DOES BARACK OBAMA AGREE WITH AND FOLLOW SHARIA LAW
Executive summary
No credible reporting shows Barack Obama supports or follows Sharia law; mainstream fact‑checks and reporting say claims he would impose Islamic law in U.S. courts are unfounded (PolitiFact) [1]. Polling shows a substantial share of Republicans historically suspected Obama might favor imposing Islamic law, but that reflects partisan belief, not evidence of Obama acting to enforce Sharia (Newsweek/TalkingPointsMemo) [2].
1. The core allegation and how fact‑checkers treated it
Claims that Obama would “force” U.S. courts to accept Sharia law were investigated and rated unsupported; PolitiFact found the ad campaign’s central evidence relied on tenuous links (Harvard interest in Islamic legal studies, isolated court references) and no action by the Obama administration to impose Sharia on domestic courts [1].
2. What “Sharia” means in practice and how U.S. law interacts with foreign law
Journalists and legal scholars note that most references to “Sharia” in U.S. debates involve family‑law or arbitration matters where parties voluntarily invoke religious rules; courts occasionally consider foreign or religious law only when parties request it and when it does not violate constitutional guarantees (Brookings notes that Muslim Americans generally see Sharia as personal guidance and that American law supersedes any religious code) [3]. PolitiFact observed that a Kansas divorce case and other isolated matters were misused as proof of a broad Obama‑led push — the cases did not demonstrate federal imposition of Sharia [1].
3. Why the myth persisted: partisan fears and polling
Polling captured a pervasive partisan perception: a Newsweek‑reported poll found many Republicans believed Obama probably or definitely wanted to impose Islamic law—38% “probably true” among Republicans in that survey—reflecting political anxiety rather than documentary evidence [2]. This persistent suspicion fueled ads and commentary despite fact‑checks rebutting the claims [1].
4. Political uses of “Sharia” rhetoric beyond Obama
The “Sharia” talking point resurfaces across political moments and actors. Recent headlines and legislation show politicians framing new bills to ban or restrict Sharia references and Republicans campaigning on fears of Islamic law, demonstrating the phrase’s utility as a political wedge, not as proof of actual legal change driven by Obama (Congress.gov summary of H.R.5722 and Newsweek coverage of modern Republican legislation) [4] [5]. Media commentary also documents recurrent right‑wing fixation on the threat of Sharia in American life (MSNBC/Rachel Maddow summary) [6].

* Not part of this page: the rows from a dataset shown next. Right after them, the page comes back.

Lemma validateRule_idem i r r' : validateRule i r = inr r' -> validateRule i r' = inr r'.
Proof.
  unfold validateRule. destruct (normalizePrefix (trimSpace (From r))) as [p|] eqn:E; [|done]. destruct (reservedTable (Table r)) eqn:ET; [done|]. destruct (badPriority (Priority r)) eqn:EP; [done|].
  destruct (filter _ (Routes r)) eqn:EF; [|done]. intros [= <-]. cbn [From Table Priority Routes]. by rewrite (normalizePrefix_idem _ _ E), ET, EP, EF.
Qed.
Lemma validateRules_idem i rs rs' : validateSourceRules i rs = inr rs' -> validateSourceRules i rs' = inr rs' /\ length rs' = length rs.
Proof.
  revert i rs'. induction rs as [|r rs IH]; intros i rs'; cbn; [by intros [= <-]|]. destruct (validateRule i r) as [|r'] eqn:E; [done|].
  destruct (validateSourceRules (S i) rs) as [|rest] eqn:ER; [done|]. intros [= <-]. destruct (IH _ _ ER) as [E1 E2]. cbn. by rewrite (validateRule_idem _ _ _ E), E1, E2.
Qed.
Lemma validateClient_idem up down c c' : validateClient up down c = inr c' -> exists rs, c' = setRules rs c /\ validateSourceRules 0 (SourceRules c) = inr rs /\ validateClient up down c' = inr c'.
Proof.
  unfold validateClient. destruct (validateSourceRules 0 (SourceRules c)) as [e|rs] eqn:ER; [by repeat (case_match; try done)|]. intros HV. exists rs.
  destruct (validateRules_idem _ _ _ ER) as [ER' EL].
  assert (c' = setRules rs c) as -> by (repeat (case_match; try done); congruence). split; [done|]. split; [done|].
  cbn [setRules InterfaceManager Fwmark ExtraRoutes SourceRules Conns FecGroup FwmarkPriority CertSHA256] in *. rewrite EL, ER'. exact HV.
Qed.

Definition withRules (rs : list SourceRule) (c : Config) : Config := setClient (setRules rs (Client c)) c.

Lemma Validate_parts c c' : Validate c = inr c' ->
  validateCommon c = None /\ (isServer c = true -> validateServer (Server c) = None) /\
  ((isClient c = false /\ c' = c) \/ (isClient c = true /\ exists rs, c' = withRules rs c /\ validateSourceRules 0 (SourceRules (Client c)) = inr rs
      /\ validateClient (Up c) (Down c) (setRules rs (Client c)) = inr (setRules rs (Client c)))).
Proof.
  unfold Validate. destruct (validateCommon c); [done|]. intros HV. split; [done|].
  assert ((if isServer c then validateServer (Server c) else None) = None) as HS by (by destruct (if isServer c then validateServer (Server c) else None)). rewrite HS in HV.
  split; [intros E; by rewrite E in HS|]. destruct (isClient c); [right|left; split; [done|congruence]]. split; [done|].
  destruct (validateClient (Up c) (Down c) (Client c)) as [e|cl] eqn:EV; [done|]. destruct (validateClient_idem _ _ _ _ EV) as (rs & -> & ER & E2). exists rs. split_and!; [|done|done]. by injection HV as <-.
Qed.

Lemma Validate_common c m : validateMCP m = validateMCP (webMCP (Web c)) -> validateCommon (setMCP m c) = validateCommon c.
Proof.
  intros E. unfold validateCommon, isClient, isServer.
  cbn [setMCP Mode PSK Tap Mac Addr LogLevel Up Down Encrypt EncAlgo MinEnc PadMode Socks5 Brutal BrutalUp BrutalDown TrafficDays TrafficFile Web Server Client SourcePath EncryptPresent webAddr webAuth webCert webKey webBind webMCP].
  by rewrite E.
Qed.

Lemma applyDefaults_rules rs c : isClient c = true -> applyDefaults (withRules rs c) = withRules rs (applyDefaults c).
Proof.
  intros HC. unfold applyDefaults, withRules, setClient, isServer, isClient, webDefaults in *.
  cbn [Mode PSK Tap Mac Addr LogLevel Up Down Encrypt EncAlgo MinEnc PadMode Socks5 Brutal BrutalUp BrutalDown TrafficDays TrafficFile Web Server Client SourcePath EncryptPresent]. by rewrite HC.
Qed.

(** A configuration that has passed the validation passes it again, with the defaults
    applied any number of times in between. *)
Lemma validated_settles (Hl : forall s, length (sha256s s) = 32%nat) (Hb : forall s, Forall is_u8 (sha256s s)) c0 c2 :
  stableMCP (webMCP (Web c0)) -> Validate (applyDefaults c0) = inr c2 -> let c3 := applyDefaults c2 in applyDefaults c3 = c3 /\ Validate c3 = inr c3.
Proof.
  intros HS HV c3. set (c1 := applyDefaults c0) in *. destruct (Validate_parts _ _ HV) as (HC & HSv & HM).
  pose proof (applyDefaults_thrice Hl Hb c0 HS) as H3. cbv zeta in H3. fold c1 in H3. pose proof (applyDefaults_twice c0) as H2. fold c1 in H2.
  assert (validateCommon (applyDefaults c1) = None) as HC3 by (rewrite H2, Validate_common; [done|]; exact (validateMCP_twice Hl Hb _ HS)).
  assert (isServer (applyDefaults c1) = true -> validateServer (Server (applyDefaults c1)) = None) as HS3 by (rewrite H2; exact HSv).
  assert (Client (applyDefaults c1) = Client c1) as HCl by (by rewrite H2). assert (isClient (applyDefaults c1) = isClient c1) as HI by done.
  destruct HM as [[HM E]|[HM (rs & E & ER & EV)]]; subst c2 c3.
  - split; [done|]. unfold Validate. rewrite HC3, HI, HM. destruct (isServer (applyDefaults c1)); [by rewrite HS3|done].
  - rewrite (applyDefaults_rules rs c1 HM). split; [by rewrite applyDefaults_rules, H3|]. unfold Validate.
    assert (validateCommon (withRules rs (applyDefaults c1)) = validateCommon (applyDefaults c1)) as -> by reflexivity. rewrite HC3.
    assert (isClient (withRules rs (applyDefaults c1)) = true) as -> by (rewrite <- HM; reflexivity).
    assert ((if isServer (withRules rs (applyDefaults c1)) then validateServer (Server (withRules rs (applyDefaults c1))) else None) = None) as ->.
    { change (isServer (withRules rs (applyDefaults c1))) with (isServer (applyDefaults c1)). destruct (isServer (applyDefaults c1)); [by apply HS3|done]. }
    assert (validateClient (Up (withRules rs (applyDefaults c1))) (Down (withRules rs (applyDefaults c1))) (Client (withRules rs (applyDefaults c1))) = inr (setRules rs (Client c1))) as ->.
    { rewrite <- EV. cbn [withRules setClient Client Up Down]. rewrite HCl. reflexivity. }
    cbn [withRules setClient Client]. rewrite <- HCl. reflexivity.
Qed.

(** *** Nothing else is changed *)

Lemma rules_ints i rules rs : validateSourceRules i rules = inr rs -> Forall ruleInts rules -> Forall ruleInts rs.
Proof.
  intros HE HR. revert i rs HE. induction HR as [|r l Hr _ IH]; intros i rs HE; cbn in HE; [injection HE as <-; constructor|].
  destruct (validateRule i r) as [|r'] eqn:Er; [done|]. destruct (validateSourceRules (S i) l) as [|rest] eqn:El; [done|]. injection HE as <-. constructor; [|by eapply IH].
  unfold validateRule in Er. destruct (normalizePrefix _); [|done]. destruct (reservedTable _); [done|]. destruct (badPriority _); [done|]. destruct (filter _ _); [|done]. by injection Er as <-.
Qed.

Lemma validated_ints c c' : Validate c = inr c' -> configInts c -> configInts c'.
Proof.
  intros HV (H1 & H2 & H3 & H4 & H5). destruct (Validate_parts _ _ HV) as (_ & _ & [[_ ->]|[_ (rs & -> & ER & _)]]); [done|].
  destruct H5 as (? & ? & ? & ? & HR). unfold configInts, clientInts. cbn [withRules setClient setRules BrutalUp BrutalDown TrafficDays Server Client Fwmark FwmarkPriority Conns FecGroup SourceRules]. split_and!; try done. exact (rules_ints _ _ _ ER HR).
Qed.

Lemma validate_present c c' b : Validate c = inr c' -> Validate (setEncrypt (Encrypt c) b c) = inr (setEncrypt (Encrypt c') b c').
Proof.
  unfold Validate. change (validateCommon (setEncrypt (Encrypt c) b c)) with (validateCommon c). destruct (validateCommon c); [done|].
  change (isServer (setEncrypt (Encrypt c) b c)) with (isServer c). change (isClient (setEncrypt (Encrypt c) b c)) with (isClient c). cbn [setEncrypt Server Client Up Down].
  destruct (if isServer c then _ else _); [done|]. destruct (isClient c); [|by intros [= <-]]. destruct (validateClient _ _ _); [done|]. by intros [= <-].
Qed.

Lemma setters_id c : setEncrypt (Encrypt c) (EncryptPresent c) (setSource (SourcePath c) c) = c.
Proof. by destruct c. Qed.

Lemma tmp_differs s : (s +:+ ".tmp")%string <> s.
Proof.
  intros E. apply (f_equal String.length) in E. revert E. induction s as [|c s IH]; [done|]. change (String.length (String c s +:+ ".tmp")) with (S (String.length (s +:+ ".tmp"))). cbn [String.length]. lia.
Qed.

(** What is written is read back. *)
Lemma load_saved c fs : configInts c -> loadConfigFile (SourcePath c) (<[SourcePath c := render (encodeConfig c)]> fs) = Some (setSource "" (setEncrypt (Encrypt c) true c)).
Proof.
  intros HI. assert (encryptOf (encodeConfig c) = Some (JBool (Encrypt c))) as HE.
  { unfold encryptOf, encodeConfig. rewrite fieldsObj_find; [cbn; reflexivity|keys_differ]. }
  unfold loadConfigFile. eapply bind_read; [apply lookup_insert_eq|cbv beta]. eapply bind_read; [apply text_roundtrip|cbv beta iota].
  eapply bind_read; [by apply config_codec|cbv beta]. rewrite HE. reflexivity.
Qed.
End Theorems.

(** C32: A configuration saved from the dashboard is the one the next start runs.  When the
    posted configuration is accepted, then whatever happens to the two file operations:
    if the save succeeds, the next start loads the file, accepts it and runs exactly the
    configuration now in force; if it fails, the file is what it was. *)
Theorem saved_config_restarts `{WebCrypto} `{GoLib} (old new c2 : Config) (posted : text) (j : json) (fs : gmap string text) (okWrite okRename : bool) (partial : option text) :
  (forall s, length (sha256s s) = 32%nat) -> (forall s, Forall is_u8 (sha256s s)) ->
  parseText posted = Some (j, false) -> decodeValue j = Some new -> stableMCP (webMCP (Web new)) ->
  mergeAndValidateConfig old posted = Some (inr c2) ->
  match SaveConfigFile c2 okWrite okRename partial fs with
  | (fs', Some c3) => startConfig (SourcePath old) fs' = Some (inr (setEncrypt (Encrypt c3) true c3))
  | (fs', None) => fs' !! SourcePath old = fs !! SourcePath old
  end.
Proof.
  intros Hl Hb Hp Hd HS HM. assert (mergeAndValidateConfig old posted = Some (Validate (applyDefaults (keepSecrets old new)))) as HM'.
  { unfold mergeAndValidateConfig. eapply bind_read; [exact Hp|cbv beta iota]. eapply bind_read; [exact Hd|reflexivity]. }
  rewrite HM' in HM. injection HM as HV. clear HM'.
  set (c0 := keepSecrets old new) in *. assert (stableMCP (webMCP (Web c0))) as HS0 by exact HS.
  assert (configInts c0) as HI0 by exact (decode_ints _ _ Hd).
  pose proof (defaults_ints _ (validated_ints _ _ HV (defaults_ints _ HI0))) as HI3.
  destruct (validated_settles Hl Hb c0 c2 HS0 HV) as [HA HV3].
  assert (SourcePath c2 = SourcePath old) as HP by (destruct (Validate_parts _ _ HV) as (_ & _ & [[_ ->]|[_ (rs & -> & _)]]); done).
  pose proof (tmp_differs (SourcePath old)) as Ht. unfold SaveConfigFile. destruct (isEmpty (SourcePath c2)); [done|]. set (c3 := applyDefaults c2) in *.
  assert (SourcePath c3 = SourcePath old) as HP3 by exact HP. rewrite HP3.
  destruct okWrite; cbn [negb]; [|destruct partial; [by rewrite lookup_insert_ne|done]]. destruct okRename; cbn [negb]; [|by rewrite lookup_delete_ne].
  unfold startConfig. rewrite <- HP3. eapply bind_read; [by apply load_saved|cbv beta].
  change (applyDefaults (setSource (SourcePath c3) (setSource "" (setEncrypt (Encrypt c3) true c3)))) with (setEncrypt (Encrypt (applyDefaults c3)) true (applyDefaults (setSource (SourcePath c3) c3))).
  assert (setSource (SourcePath c3) c3 = c3) as -> by (by destruct c3). rewrite HA. by rewrite (validate_present c3 c3).
Qed.

(** The form of the dashboard, sent back unchanged, changes nothing: the secrets that it
    does not show are kept. *)
Theorem dashboard_form_keeps_config `{WebCrypto} `{GoLib} (c : Config) : configInts c -> applyDefaults c = c -> Validate c = inr c ->
  mergeAndValidateConfig c (render (encodeConfig (redacted c))) = Some (inr (setEncrypt (Encrypt c) false c)).
Proof.
  intros HI HA HV. unfold mergeAndValidateConfig. eapply bind_read; [apply text_roundtrip|cbv beta iota]. eapply bind_read; [apply config_codec; exact HI|cbv beta iota].
  assert (keepSecrets c (setSource "" (setEncrypt (Encrypt (redacted c)) false (redacted c))) = setEncrypt (Encrypt c) false c) as -> by (by destruct c as [? ? ? ? ? ? ? ? ? ? ? ? ? ? ? ? ? ? []]).
  change (applyDefaults (setEncrypt (Encrypt c) false c)) with (setEncrypt (Encrypt (applyDefaults c)) false (applyDefaults c)). by rewrite HA, (validate_present c c).
Qed.

(** ** Examples *)

(** A small library: a text is its value and whether something follows, an address is
    anything with a dot. *)
#[export, refine] Instance demoLib : GoLib := {
  ParseCIDR s := allChars noSpace s && hasChar 47 s;
  ParseIP s := if allChars noSpace s && hasChar 46 s then Some (mkIP s true (hasPrefix "127." s)) else None;
  SplitHostPort s := Some ("127.0.0.1", "8080")%string;
  parseURL s := None;
  levelOk s := oneOf s ["debug"; "info"; "warn"; "error"]%string;
  text := json * bool;
  parseText t := Some t;
  render j := (j, false)
}.
Proof.
  - intros s ip. destruct (allChars noSpace s && hasChar 46 s) eqn:E; [|done]. intros [= <-]. cbn [ipText hostBits ip4]. apply andb_true_iff in E as [E _].
    unfold hasChar. rewrite !allChars_append, E. cbn. by rewrite andb_false_r.
  - intros s E. apply andb_true_iff in E as [E _]. by apply trimSpace_none.
  - done.
Defined.

Definition demoPosted (mode addr : string) (fs : list (string * json)) : json :=
  JObj (("mode"%string, JStr mode) :: ("addr"%string, JStr addr) :: ("encrypt"%string, JBool true) :: fs).
Definition demoOldConfig : Config :=
  applyDefaults (mkConfig "client" "correct horse" "" "" "203.0.113.10:4000" "" "" "" true "" "" "" "" false 0 0 0 "" (mkWeb "127.0.0.1:8080" "admin:pw" "" "" "" (mkMCP "" "" "" "" (mkOAuth "" "" "" "" [] [])))
    (mkServerCfg "" "" "" "" 0 0 0) (mkClientCfg "" "" "" "" false "" 0 0 [] [] 0 false 0) "/etc/tlsvpn.json" true).

Definition demoClientPart : json :=
  JObj [("conns", JNum 4); ("fec", JBool true); ("source_rules", JArr [JObj [("from", JStr "10.9.0.2"); ("table", JNum 100)]])]%string.
Definition demoPost : text := (demoPosted "client" "203.0.113.11:4000" [("client", demoClientPart)]%string, false).
Definition demoNew : Config := match decodeValue (demoPosted "client" "203.0.113.11:4000" [("client", demoClientPart)]%string) with Some c => c | None => demoOldConfig end.
Definition demoAccepted : Config := match mergeAndValidateConfig demoOldConfig demoPost with Some (inr c) => c | _ => demoOldConfig end.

5. Obama’s public posture toward Muslim Americans and law
Obama publicly affirmed that Muslim Americans are “a valued part of the American family” and repeatedly stressed the obligation to “abide by the law,” underscoring that his administration framed religious practice as compatible with U.S. law, not as a competing legal system to be imposed on the country (White House archive, Eid reception remarks) [7]. The administration also took military and counterterrorism actions against groups that sought to impose extremist interpretations of Sharia—e.g., authorizing force against ISIS—showing policy opposed to violent, theocratic imposition overseas (PBS on 2015 authorization) [8].
6. Limitations of available reporting and unanswered specifics
Available sources do not mention any authenticated document, directive, or action by Obama that sought to make U.S. courts accept Sharia as binding national law beyond the ordinary ways courts handle foreign or religious arbitration when parties agree. There is no citation in the provided materials showing Obama personally following or practicing Sharia law in a way that changed U.S. policy [1] [7].
7. Competing interpretations and implicit agendas
Two competing threads run through the record: fact‑checkers and mainstream sources treat the “Obama will impose Sharia” line as baseless (PolitiFact) [1]; partisan actors and some commentators revived or sustained the claim as a political weapon, reflecting anti‑Muslim sentiment and electoral strategy rather than empirical legal change (polling and later Republican bills show political use) [2] [5]. Readers should note the implicit agenda: invoking “Sharia” often serves to stoke fear and mobilize voters rather than to document a concrete legal threat.
8. Bottom line for readers
There is no substantiated evidence in the cited reporting that Barack Obama agreed with, followed, or sought to impose Sharia law in the United States; persistent claims come from partisan fear, selective citation of isolated court matters, and political campaigns that use “Sharia” as a rhetorical cudgel [1] [2] [5].